Every record below is to be reproduced exactly.

====================

Lemma grown_backup_page (o : oracle) (page_info : info) :
  forall parent w,
    grown (4 * count_nodes page_info) (2 * count_nodes page_info) w
          (snd (backup_page o page_info parent w)).
Proof.
  induction page_info as [page children pid IH] using info_induction.
  intros parent w. rewrite backup_page_cases. cbn [count_nodes].
  destruct (getitem page "id") as [page_id |];
    [| eapply grown_weaken; [apply grown_refl | |]; lia].
  destruct (get_page_title page) as [page_title |];
    [| eapply grown_weaken; [apply grown_refl | |]; lia].
  cbv zeta.
  pose proof (grown_create_folder o (folder_name_of o page_title w) parent w)
    as Hc.
  destruct (create_folder o (folder_name_of o page_title w) parent w)
    as [[folder_id | e] w1]; cbn [snd] in *;
    [| eapply grown_weaken; [exact Hc | |]; lia].
  destruct (hash page_id) as [k |]; cbn [snd];
    [| eapply grown_weaken; [exact Hc | |]; lia].
  unfold after_folder.
  set (w2 := snd (set_folder_cache k folder_id w1)).
  assert (H2 : grown 0 0 w1 w2) by (unfold grown, w2; simpl; lia).
  pose proof (grown_backup_content o page_id page_title folder_id w2) as H3.
  pose proof (grown_backup_children o folder_id children IH
                (snd (backup_content o page_id page_title folder_id w2)))
    as H4.
  pose proof (grown_trans _ _ _ _ _ _ _ Hc
                (grown_trans _ _ _ _ _ _ _ H2
                   (grown_trans _ _ _ _ _ _ _ H3 H4))) as Hg.
  eapply grown_weaken; [exact Hg | |]; lia.
Qed.

(** X11.  [backup_page] sends at most four requests and adds at most two
    files for each page of the tree, whatever fails. *)
Theorem backup_page_bounds (o : oracle) (page_info : info) (parent : string)
    (w : world) :
  let w' := snd (backup_page o page_info parent w) in
  List.length (requests w')
  <= List.length (requests w) + 4 * count_nodes page_info /\
  List.length (files w')
  <= List.length (files w) + 2 * count_nodes page_info.
Proof. apply grown_backup_page. Qed.

(** *** One content file per page *)

Lemma uploads_set_folder_cache (k : key) (v : string) (w : world) :
  uploads (snd (set_folder_cache k v w)) = uploads w /\
  folders (snd (set_folder_cache k v w)) = folders w.
Proof. split; reflexivity. Qed.

Lemma uploads_printed (line : string) (w : world) :
  uploads (printed line w) = uploads w /\
  folders (printed line w) = folders w.
Proof. split; reflexivity. Qed.

Lemma uploads_create_folder (o : oracle) (name parent : string) (w : world) :
  (forall n, fails o n = None) ->
  exists id w',
    create_folder o name parent w = (Returns id, w') /\
    uploads w' = uploads w /\ folders w' <= folders w + 1.
Proof.
  intros Hq. rewrite (create_folder_quiet o name parent w Hq). cbv zeta.
  destruct (filter (matches name parent) (files w)).
  - eexists _, _. split; [reflexivity |]. unfold uploads, folders, artifacts.
    simpl. rewrite !filter_app, !length_app. simpl. lia.
  - eexists _, _. split; [reflexivity |]. unfold uploads, folders. simpl. lia.
Qed.

Lemma uploads_backup_content (o : oracle) (page_id page_title : json)
    (folder_id : string) (w : world) :
  (forall n, fails o n = None) ->
  uploads (snd (backup_content o page_id page_title folder_id w))
  = uploads w + 1 /\
  folders (snd (backup_content o page_id page_title folder_id w))
  = folders w.
Proof.
  intros Hq. rewrite backup_content_cases. cbv zeta. rewrite !Hq.
  unfold uploads, folders, artifacts. simpl.
  rewrite !filter_app, !length_app. simpl. lia.
Qed.

Lemma uploads_backup_children (o : oracle) (folder_id : string)
    (children : list info) :
  Forall (fun c => forall parent w,
              exists name w',
                backup_page o c parent w = (Returns name, w') /\
                uploads w' = uploads w + count_nodes c /\
                folders w' <= folders w + count_nodes c)
         children ->
  forall w,
    uploads (snd (backup_children o folder_id children w))
    = uploads w + list_sum (map count_nodes children) /\
    folders (snd (backup_children o folder_id children w))
    <= folders w + list_sum (map count_nodes children).
Proof.
  induction 1 as [| c cs Hc _ IH]; intros w.
  - simpl. lia.
  - rewrite backup_children_cons.
    destruct (Hc folder_id w) as [name [w' [Hb [Hu Hf]]]]. rewrite Hb.
    destruct (IH w') as [Hu' Hf'].
    change (list_sum (map count_nodes (c :: cs)))
      with (count_nodes c + list_sum (map count_nodes cs)).
    lia.
Qed.

Lemma identified_children (page pid : json) (children : list info) :
  identified (Info page children pid) = true ->
  (exists k, id_of page = Returns k) /\
  Forall (fun c => identified c = true) children.
Proof.
  simpl. intros H. apply andb_true_iff in H as [H1 H2]. split.
  - destruct (id_of page); [eauto | discriminate].
  - apply Forall_forall. now apply forallb_forall.
Qed.

Lemma uploads_backup_page (o : oracle) (page_info : info) :
  (forall n, fails o n = None) ->
  identified page_info = true ->
  forall parent w,
  exists name w',
    backup_page o page_info parent w = (Returns name, w') /\
    uploads w' = uploads w + count_nodes page_info /\
    folders w' <= folders w + count_nodes page_info.
Proof.
  intros Hq.
  induction page_info as [page children pid IH] using info_induction.
  intros Hid parent w.
  apply identified_children in Hid as [[k Hk] Hcs].
  unfold id_of in Hk. apply bind_returns in Hk as [page_id [Hpid Hk]].
  destruct (get_page_title_returns page) as [page_title Ht].
  rewrite backup_page_cases, Hpid, Ht. cbv zeta.
  destruct (uploads_create_folder o (folder_name_of o page_title w) parent w
              Hq) as [folder_id [w1 [Hc [Hu1 Hf1]]]].
  rewrite Hc, Hk. eexists _, _. split; [reflexivity |].
  unfold after_folder.
  set (w2 := snd (set_folder_cache k folder_id w1)).
  destruct (uploads_set_folder_cache k folder_id w1) as [Hu2 Hf2].
  fold w2 in Hu2, Hf2.
  destruct (uploads_backup_content o page_id page_title folder_id w2 Hq)
    as [Hu3 Hf3].
  assert (Hall : Forall (fun c => forall parent w,
              exists name w',
                backup_page o c parent w = (Returns name, w') /\
                uploads w' = uploads w + count_nodes c /\
                folders w' <= folders w + count_nodes c) children).
  { apply Forall_forall. intros c Hc'.
    rewrite Forall_forall in IH, Hcs. now apply IH; [| apply Hcs]. }
  destruct (uploads_backup_children o folder_id children Hall
              (snd (backup_content o page_id page_title folder_id w2)))
    as [Hu4 Hf4].
  cbn [count_nodes]. lia.
Qed.

(** X12.  When no request fails, on a tree of at most [max_height] levels
    (so that the nested calls stay within what the interpreter allows)
    [backup_page] returns and leaves exactly one more content file on the
    Drive for each page of the tree, and at most one more folder for
    each. *)
Theorem backup_page_uploads_every_page (o : oracle) (page_info : info)
    (parent : string) (w : world) :
  (forall n, fails o n = None) ->
  identified page_info = true ->
  shallow page_info = true ->
  exists name w',
    backup_page o page_info parent w = (Returns name, w') /\
    uploads w' = uploads w + count_nodes page_info /\
    folders w' <= folders w + count_nodes page_info.
Proof. intros Hq Hid _. now apply uploads_backup_page. Qed.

====================

:: EXERCISE ANSWER ::
Lemma grown_backup_page (o : oracle) (page_info : info) :
  forall parent w,
    grown (4 * count_nodes page_info) (2 * count_nodes page_info) w
          (snd (backup_page o page_info parent w)).
Proof.
  induction page_info as [page children pid IH] using info_induction.
  intros parent w. rewrite backup_page_cases. cbn [count_nodes].
  destruct (getitem page "id") as [page_id |];
    [| eapply grown_weaken; [apply grown_refl | |]; lia].
  destruct (get_page_title page) as [page_title |];
    [| eapply grown_weaken; [apply grown_refl | |]; lia].
  cbv zeta.
  pose proof (grown_create_folder o (folder_name_of o page_title w) parent w)
    as Hc.
  destruct (create_folder o (folder_name_of o page_title w) parent w)
    as [[folder_id | e] w1]; cbn [snd] in *;
    [| eapply grown_weaken; [exact Hc | |]; lia].
  destruct (hash page_id) as [k |]; cbn [snd];
    [| eapply grown_weaken; [exact Hc | |]; lia].
  unfold after_folder.
  set (w2 := snd (set_folder_cache k folder_id w1)).
  assert (H2 : grown 0 0 w1 w2) by (unfold grown, w2; simpl; lia).
  pose proof (grown_backup_content o page_id page_title folder_id w2) as H3.
  pose proof (grown_backup_children o folder_id children IH
                (snd (backup_content o page_id page_title folder_id w2)))
    as H4.
  pose proof (grown_trans _ _ _ _ _ _ _ Hc
                (grown_trans _ _ _ _ _ _ _ H2
                   (grown_trans _ _ _ _ _ _ _ H3 H4))) as Hg.
  eapply grown_weaken; [exact Hg | |]; lia.
Qed.

(** X11.  [backup_page] sends at most four requests and adds at most two
    files for each page of the tree, whatever fails. *)
Theorem backup_page_bounds (o : oracle) (page_info : info) (parent : string)
    (w : world) :
  let w' := snd (backup_page o page_info parent w) in
  List.length (requests w')
  <= List.length (requests w) + 4 * count_nodes page_info /\
  List.length (files w')
  <= List.length (files w) + 2 * count_nodes page_info.
Proof. apply grown_backup_page. Qed.

(** *** One content file per page *)

Lemma uploads_set_folder_cache (k : key) (v : string) (w : world) :
  uploads (snd (set_folder_cache k v w)) = uploads w /\
  folders (snd (set_folder_cache k v w)) = folders w.
Proof. split; reflexivity. Qed.

Lemma uploads_printed (line : string) (w : world) :
  uploads (printed line w) = uploads w /\
  folders (printed line w) = folders w.
Proof. split; reflexivity. Qed.

Lemma uploads_create_folder (o : oracle) (name parent : string) (w : world) :
  (forall n, fails o n = None) ->
  exists id w',
    create_folder o name parent w = (Returns id, w') /\
    uploads w' = uploads w /\ folders w' <= folders w + 1.
Proof.
  intros Hq. rewrite (create_folder_quiet o name parent w Hq). cbv zeta.
  destruct (filter (matches name parent) (files w)).
  - eexists _, _. split; [reflexivity |]. unfold uploads, folders, artifacts.
    simpl. rewrite !filter_app, !length_app. simpl. lia.
  - eexists _, _. split; [reflexivity |]. unfold uploads, folders. simpl. lia.
Qed.

Lemma uploads_backup_content (o : oracle) (page_id page_title : json)
    (folder_id : string) (w : world) :
  (forall n, fails o n = None) ->
  uploads (snd (backup_content o page_id page_title folder_id w))
  = uploads w + 1 /\
  folders (snd (backup_content o page_id page_title folder_id w))
  = folders w.
Proof.
  intros Hq. rewrite backup_content_cases. cbv zeta. rewrite !Hq.
  unfold uploads, folders, artifacts. simpl.
  rewrite !filter_app, !length_app. simpl. lia.
Qed.

Lemma uploads_backup_children (o : oracle) (folder_id : string)
    (children : list info) :
  Forall (fun c => forall parent w,
              exists name w',
                backup_page o c parent w = (Returns name, w') /\
                uploads w' = uploads w + count_nodes c /\
                folders w' <= folders w + count_nodes c)
         children ->
  forall w,
    uploads (snd (backup_children o folder_id children w))
    = uploads w + list_sum (map count_nodes children) /\
    folders (snd (backup_children o folder_id children w))
    <= folders w + list_sum (map count_nodes children).
Proof.
  induction 1 as [| c cs Hc _ IH]; intros w.
  - simpl. lia.
  - rewrite backup_children_cons.
    destruct (Hc folder_id w) as [name [w' [Hb [Hu Hf]]]]. rewrite Hb.
    destruct (IH w') as [Hu' Hf'].
    change (list_sum (map count_nodes (c :: cs)))
      with (count_nodes c + list_sum (map count_nodes cs)).
    lia.
Qed.

Lemma identified_children (page pid : json) (children : list info) :
  identified (Info page children pid) = true ->
  (exists k, id_of page = Returns k) /\
  Forall (fun c => identified c = true) children.
Proof.
  simpl. intros H. apply andb_true_iff in H as [H1 H2]. split.
  - destruct (id_of page); [eauto | discriminate].
  - apply Forall_forall. now apply forallb_forall.
Qed.

Lemma uploads_backup_page (o : oracle) (page_info : info) :
  (forall n, fails o n = None) ->
  identified page_info = true ->
  forall parent w,
  exists name w',
    backup_page o page_info parent w = (Returns name, w') /\
    uploads w' = uploads w + count_nodes page_info /\
    folders w' <= folders w + count_nodes page_info.
Proof.
  intros Hq.
  induction page_info as [page children pid IH] using info_induction.
  intros Hid parent w.
  apply identified_children in Hid as [[k Hk] Hcs].
  unfold id_of in Hk. apply bind_returns in Hk as [page_id [Hpid Hk]].
  destruct (get_page_title_returns page) as [page_title Ht].
  rewrite backup_page_cases, Hpid, Ht. cbv zeta.
  destruct (uploads_create_folder o (folder_name_of o page_title w) parent w
              Hq) as [folder_id [w1 [Hc [Hu1 Hf1]]]].
  rewrite Hc, Hk. eexists _, _. split; [reflexivity |].
  unfold after_folder.
  set (w2 := snd (set_folder_cache k folder_id w1)).
  destruct (uploads_set_folder_cache k folder_id w1) as [Hu2 Hf2].
  fold w2 in Hu2, Hf2.
  destruct (uploads_backup_content o page_id page_title folder_id w2 Hq)
    as [Hu3 Hf3].
  assert (Hall : Forall (fun c => forall parent w,
              exists name w',
                backup_page o c parent w = (Returns name, w') /\
                uploads w' = uploads w + count_nodes c /\
                folders w' <= folders w + count_nodes c) children).
  { apply Forall_forall. intros c Hc'.
    rewrite Forall_forall in IH, Hcs. now apply IH; [| apply Hcs]. }
  destruct (uploads_backup_children o folder_id children Hall
              (snd (backup_content o page_id page_title folder_id w2)))
    as [Hu4 Hf4].
  cbn [count_nodes]. lia.
Qed.

(** X12.  When no request fails, on a tree of at most [max_height] levels
    (so that the nested calls stay within what the interpreter allows)
    [backup_page] returns and leaves exactly one more content file on the
    Drive for each page of the tree, and at most one more folder for
    each. *)
Theorem backup_page_uploads_every_page (o : oracle) (page_info : info)
    (parent : string) (w : world) :
  (forall n, fails o n = None) ->
  identified page_info = true ->
  shallow page_info = true ->
  exists name w',
    backup_page o page_info parent w = (Returns name, w') /\
    uploads w' = uploads w + count_nodes page_info /\
    folders w' <= folders w + count_nodes page_info.
Proof. intros Hq Hid _. now apply uploads_backup_page. Qed.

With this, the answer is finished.